Fire has long been associated with boreal forest systems, but its natural role in European temperate forest is poorly known. Fire regimes in Europe have been significantly influenced by human activities for varying lengths of time. We examine the late Holocene records of fire as recorded by charcoal fragments in lakes, peatlands, and small forest hollows in a variety of European forest types. A gradient of vegetation response to fire is apparent, ranging from fire-adapted boreal communities to fire-sensitive deciduous forests. Fire frequencies have varied in space and time in association with both climatic and vegetation changes.
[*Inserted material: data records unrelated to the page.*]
(** * retro/tables/shift_and_bin.pyx: the shift-and-bin kernel

    A shallow embedding of the Cython function [shift_and_bin], which
    shifts an (r, theta) photon table to every DOM position and
    aggregates it into five flattened Cartesian accumulators.

    Conventions of the embedding
    - C [int] and [unsigned int] values are integers in [Z] (entries of
      the uint32 index arrays in [N]) and no wrap-around is written.
      The definitions agree with the C arithmetic as long as the values
      fit their C types: the bin counts [nx], [ny], [nz] and their
      product in [unsigned int], [nr], [ntheta] and their product in a
      non-negative [int], the offsets of the overlap mapping in [int]
      after the cast of lines 301-303.  These ranges are the predicates
      [grid_in_range], [bins_in_range] and [offsets_in_range]; every
      theorem whose statement depends on them has them as hypotheses.
    - [np.empty] is taken to succeed.
    - C [double] values are real numbers ([R]): arithmetic is exact,
      rounding, overflow and NaN are outside the embedding.
    - The function is compiled with [boundscheck(False)] and
      [wraparound(False)]: an access outside an array is undefined.  The
      embedding raises the error [OutOfBounds] there.
    - The function is compiled with [cdivision(True)]: the operator
      [//] on C integers is the division of C, which truncates toward
      zero ([Z.quot]).  [/] on C integers, used once, in the check of
      line 252, is the same operation at the language level of the
      file; the theorems on the failure of that check assume
      [exact_count_check], under which a true division gives the same
      outcome. *)

From Stdlib Require Import ZArith Reals Lra Lia.
From stdpp Require Import base option list list_numbers.

Local Open Scope Z_scope.
(** * pg_fts.migrations: FTS trigger and index migration operations

    A shallow embedding of [src/pg_fts/migrations.py].  Python strings are
    [string]s, tuples and lists of strings are [list string]s, exceptions are
    the [Raise] results of an error monad, and the schema editor handed to an
    operation is threaded explicitly as the log of the SQL it was asked to
    execute. *)

From Stdlib Require Import String Ascii List Bool Arith Lia.
Import ListNotations.
Open Scope string_scope.

Set Implicit Arguments.

(** ** Exceptions and results *)

Inductive exn : Type :=
| LookupError          (* apps.get_model: no such model *)
| FieldDoesNotExist    (* _meta.get_field_by_name: no such field *)
| AttributeError
| AssertionError (msg : string)
| KeyError (key : string)
| IndexError
| TypeError
| ValueError
| Exception (class_name : string).   (* any other exception of the host *)

Inductive result (A : Type) : Type :=
| Ok (a : A)
| Raise (e : exn).
Arguments Ok {A} & a.
Arguments Raise {A} e.

Class Monad (M : Type -> Type) : Type :=
  { ret : forall {A}, A -> M A;
    bind : forall {A B}, M A -> (A -> M B) -> M B }.

Notation "x <- c ;; k" := (bind c (fun x => k))
  (at level 61, c at next level, right associativity).
Notation "c ;;; k" := (bind c (fun _ => k))
  (at level 61, right associativity).

#[export] Instance result_monad : Monad result :=
  { ret := fun A a => Ok a;
    bind := fun A B c k => match c with Ok a => k a | Raise e => Raise e end }.

(** [try: c except: h] with a bare [except] clause. *)
Definition try_except {A} (c : result A) (h : result A) : result A :=
  match c with
  | Ok a => Ok a
  | Raise _ => h
  end.

(** ** The two string-formatting operators the module uses *)

Module Py.

Definition is_digit (c : ascii) : bool :=
  let n := nat_of_ascii c in Nat.leb 48 n && Nat.leb n 57.

(** A replacement-field name made of digits only is a positional index. *)
Fixpoint index_of (key : string) (acc : nat) : option nat :=
  match key with
  | EmptyString => Some acc
  | String c key' =>
      if is_digit c
      then index_of key' (10 * acc + (nat_of_ascii c - 48))
      else None
  end.

Fixpoint assoc (key : string) (kwargs : list (string * string)) : option string :=
  match kwargs with
  | [] => None
  | (k, v) :: kwargs' => if String.eqb k key then Some v else assoc key kwargs'
  end.

Definition get_value (key : string) (args : list string)
           (kwargs : list (string * string)) : result string :=
  match key with
  | EmptyString => Raise ValueError
  | _ =>
      match index_of key 0 with
      | Some i =>
          match nth_error args i with
          | Some v => Ok v
          | None => Raise IndexError
          end
      | None =>
          match assoc key kwargs with
          | Some v => Ok v
          | None => Raise (KeyError key)
          end
      end
  end.

(** [template.format( *args, **kwargs)] for templates whose replacement
    fields are plain names or indices ([{model}], [{0}]); [{{] and [}}] are
    the escapes for a literal brace.  [field] is [Some key] while the
    characters of a replacement field are being read.  The substituted
    values are copied as they are: they are not scanned again. *)
Fixpoint format_from (field : option string) (template : string)
         (args : list string) (kwargs : list (string * string)) : result string :=
  match template with
  | EmptyString =>
      match field with
      | None => Ok EmptyString
      | Some _ => Raise ValueError
      end
  | String c rest =>
      match field with
      | Some key =>
          if Ascii.eqb c "}"
          then v <- get_value key args kwargs ;;
               s <- format_from None rest args kwargs ;;
               ret (v ++ s)
          else format_from (Some (key ++ String c EmptyString)) rest args kwargs
      | None =>
          if Ascii.eqb c "{" then
            match rest with
            | String c' rest' =>
                if Ascii.eqb c' "{"
                then s <- format_from None rest' args kwargs ;; ret (String "{" s)
                else format_from (Some EmptyString) rest args kwargs
            | EmptyString => Raise ValueError
            end
          else if Ascii.eqb c "}" then
            match rest with
            | String c' rest' =>
                if Ascii.eqb c' "}"
                then s <- format_from None rest' args kwargs ;; ret (String "}" s)
                else Raise ValueError
            | EmptyString => Raise ValueError
            end
          else s <- format_from None rest args kwargs ;; ret (String c s)
      end
  end.

Definition format (template : string) (args : list string)
           (kwargs : list (string * string)) : result string :=
  format_from None template args kwargs.

(** [template % args] for templates whose only conversion is [%s]. *)
Fixpoint percent (template : string) (args : list string) : result string :=
  match template with
  | EmptyString =>
      match args with
      | [] => Ok EmptyString
      | _ :: _ => Raise TypeError
      end
  | String c rest =>
      if Ascii.eqb c "%" then
        match rest with
        | String c' rest' =>
            if Ascii.eqb c' "s" then
              match args with
              | a :: args' => s <- percent rest' args' ;; ret (a ++ s)
              | [] => Raise TypeError
              end
            else if Ascii.eqb c' "%" then
              s <- percent rest' args ;; ret (String "%" s)
            else Raise ValueError
        | EmptyString => Raise ValueError
        end
      else s <- percent rest args ;; ret (String c s)
  end.

(** [sep.join(items)] *)
Definition join (sep : string) (items : list string) : string :=
  String.concat sep items.

End Py.

(** ** The host framework, as far as the module reads it *)

(** Modelled from the spec: [pg_fts.fields] is not among the sources.  A
    [TSVectorField] is represented by what this module reads of it: the
    attribute name and column of every field, its [dictionary] attribute and
    the (field, rank) pairs that [_get_fields_and_ranks()] yields, in order.
    [Field] stands for a field of any other class. *)
#[warnings="-register-all"]
Inductive Field : Type :=
| OtherField (name : string) (attname_column : string * string)
| TSVectorField (name : string) (attname_column : string * string)
                (dictionary : string)
                (fields_and_ranks : list (Field * string)).

Definition field_name (f : Field) : string :=
  match f with
  | OtherField n _ => n
  | TSVectorField n _ _ _ => n
  end.

Definition get_attname_column (f : Field) : string * string :=
  match f with
  | OtherField _ ac => ac
  | TSVectorField _ ac _ _ => ac
  end.

(** What [_meta.get_field_by_name] answers with: a field of the model, or
    the [RelatedObject] of a reverse relation, which is not a field and has
    no [get_attname_column]. *)
Inductive FieldObject : Type :=
| DirectField (f : Field)
| RelatedObject (related_query_name : string).

Coercion DirectField : Field >-> FieldObject.

(** [o.get_attname_column()] on whatever object the lookup returned. *)
Definition get_attname_column_of (o : FieldObject) : result (string * string) :=
  match o with
  | DirectField f => Ok (get_attname_column f)
  | RelatedObject _ => Raise AttributeError
  end.

(** [isinstance(o, TSVectorField)] *)
Definition isinstance_TSVectorField (o : FieldObject) : bool :=
  match o with
  | DirectField (TSVectorField _ _ _ _) => true
  | DirectField (OtherField _ _) => false
  | RelatedObject _ => false
  end.

(** The keys under which [_meta]'s name map holds an object: a field under
    its name and its attname, a reverse relation under its query name. *)
Definition name_map_keys (o : FieldObject) : list string :=
  match o with
  | DirectField f => [ field_name f; fst (get_attname_column f) ]
  | RelatedObject related_query_name => [ related_query_name ]
  end.

(** A model class: [_meta.db_table] and the objects of [_meta]'s name map, in
    the order the map is filled (reverse relations, then the fields). *)
Record Model : Type :=
  { db_table : string;
    meta_fields : list FieldObject }.

(** [model._meta.get_field_by_name(name)[0]]: the name map is a dictionary,
    so of two objects with a common key the one entered last is found. *)
Definition get_field_by_name (model : Model) (name : string) : result FieldObject :=
  match find (fun o => existsb (String.eqb name) (name_map_keys o))
             (rev (meta_fields model)) with
  | Some o => Ok o
  | None => Raise FieldDoesNotExist
  end.

(** A project state, as [state.render().get_model] answers from it: the
    model class, or the exception that [render()] or the registry raises
    ([LookupError] for a model that is not there). *)
Record ProjectState : Type :=
  { render_get_model : string -> string -> result Model }.

(** [state.render().get_model(app_label, name)] *)
Definition get_model (state : ProjectState) (app_label name : string) : result Model :=
  render_get_model state app_label name.

(** The schema editor is a recording one: it keeps the SQL statements passed
    to [execute], oldest first.  What the caller's editor does with a
    statement, failing included, is outside this module. *)
Record SchemaEditor : Type :=
  { executed : list string }.

(** Code that runs against a schema editor and may raise. *)
Definition action (A : Type) : Type := SchemaEditor -> SchemaEditor * result A.

#[export] Instance action_monad : Monad action :=
  { ret := fun A a => fun ed => (ed, Ok a);
    bind := fun A B c k => fun ed =>
              match c ed with
              | (ed', Ok a) => k a ed'
              | (ed', Raise e) => (ed', Raise e)
              end }.

Definition lift {A} (r : result A) : action A := fun ed => (ed, r).

(** [schema_editor.execute(sql)] *)
Definition execute (sql : string) : action unit :=
  fun ed => ({| executed := (executed ed ++ [sql])%list |}, Ok tt).

(** ** [__all__] *)

(** Adjacent string literals are one literal: the second entry has no comma
    after it in the source. *)
Definition __all__ : list string :=
  [ "CreateFTSIndexOperation";
    "CreateFTSTriggerOperation" ++
    "DeleteFTSIndexOperation";
    "DeleteFTSTriggerOperation" ].

(** The classes the module defines. *)
Definition defined_classes : list string :=
  [ "PgFtsSQL"; "CreateFTSTriggerOperation"; "DeleteFTSTriggerOperation";
    "CreateFTSIndexOperation"; "DeleteFTSIndexOperation" ].

(** ** [class PgFtsSQL] *)

Module PgFtsSQL.

Definition sql_delete_trigger : string :=
  "DROP TRIGGER {model}_{fts_name}_update ON {model};" ++
  "DROP FUNCTION {model}_{fts_name}_update()".

Definition sql_create_trigger : string := "
CREATE FUNCTION {model}_{fts_name}_update() RETURNS TRIGGER AS $$
BEGIN
    IF TG_OP = 'INSERT' THEN
        new.{fts_name} = {vectors};
    END IF;
    IF TG_OP = 'UPDATE' THEN
        IF {fts_fields} THEN
            new.{fts_name} = {vectors};
        END IF;
    END IF;
RETURN NEW;
END;
$$ LANGUAGE 'plpgsql';
CREATE TRIGGER {model}_{fts_name}_update BEFORE INSERT OR UPDATE ON {model}
FOR EACH ROW EXECUTE PROCEDURE {model}_{fts_name}_update()".

Definition sql_create_index : string :=
  "CREATE INDEX {model}_{fts_name} ON {model} " ++
  "USING {fts_index}({fts_name})".

Definition sql_delete_index : string := "DROP INDEX {model}_{fts_name}".

Definition delete_trigger (model : Model) (field : FieldObject) : result string :=
  attname_column <- get_attname_column_of field ;;
  Py.format sql_delete_trigger []
    [ ("model", db_table model);
      ("fts_name", snd attname_column) ].

Definition _get_vector_for_field (field : Field) (weight dictionary : string)
  : result string :=
  Py.percent "setweight(to_tsvector(%s, COALESCE(NEW.%s, '')), '%s')"
    [ dictionary; snd (get_attname_column field); weight ].

(** The [try] block: the dictionary expression and the list [fields] after
    it; the [except] clause runs from the initial, empty [fields]. *)
Definition dictionary_and_fields (model : Model) (vector_dictionary : string)
  : result (string * list string) :=
  try_except
    (dict_field <- get_field_by_name model vector_dictionary ;;
     attname_column <- get_attname_column_of dict_field ;;
     dictionary <- Py.percent "NEW.%s::regconfig"
                     [ snd attname_column ] ;;
     cond <- Py.format "NEW.{0} <> OLD.{0}" [ vector_dictionary ] [] ;;
     ret (dictionary, ([] ++ [cond])%list))
    (dictionary <- Py.percent "'%s'" [ vector_dictionary ] ;;
     ret (dictionary, [])).

(** The [for field, rank in ...] loop over the lists [fields], [vectors]. *)
Fixpoint collect (dictionary : string) (pairs : list (Field * string))
         (fields vectors : list string) : result (list string * list string) :=
  match pairs with
  | [] => Ok (fields, vectors)
  | (field, rank) :: pairs' =>
      cond <- Py.format "NEW.{0} <> OLD.{0}"
                [ snd (get_attname_column field) ] [] ;;
      vector <- _get_vector_for_field field rank dictionary ;;
      collect dictionary pairs' (fields ++ [cond])%list (vectors ++ [vector])%list
  end.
Human activity has often exploited pre-existing ‘natural’ fire regimes, having both stimulated and suppressed fire at different times. Our case studies are drawn from Finland, Sweden, Denmark, and Ireland. We explore the linkage between fire and certain key ecological processes such as paludification, species immigrations, and changes in soil microbiology.


Fire Regime Regional Fire Charcoal Fragment Fire Interval Microscopic Charcoal 
These keywords were added by machine and not by the authors. This process is experimental and the keywords may be updated as the learning algorithm improves.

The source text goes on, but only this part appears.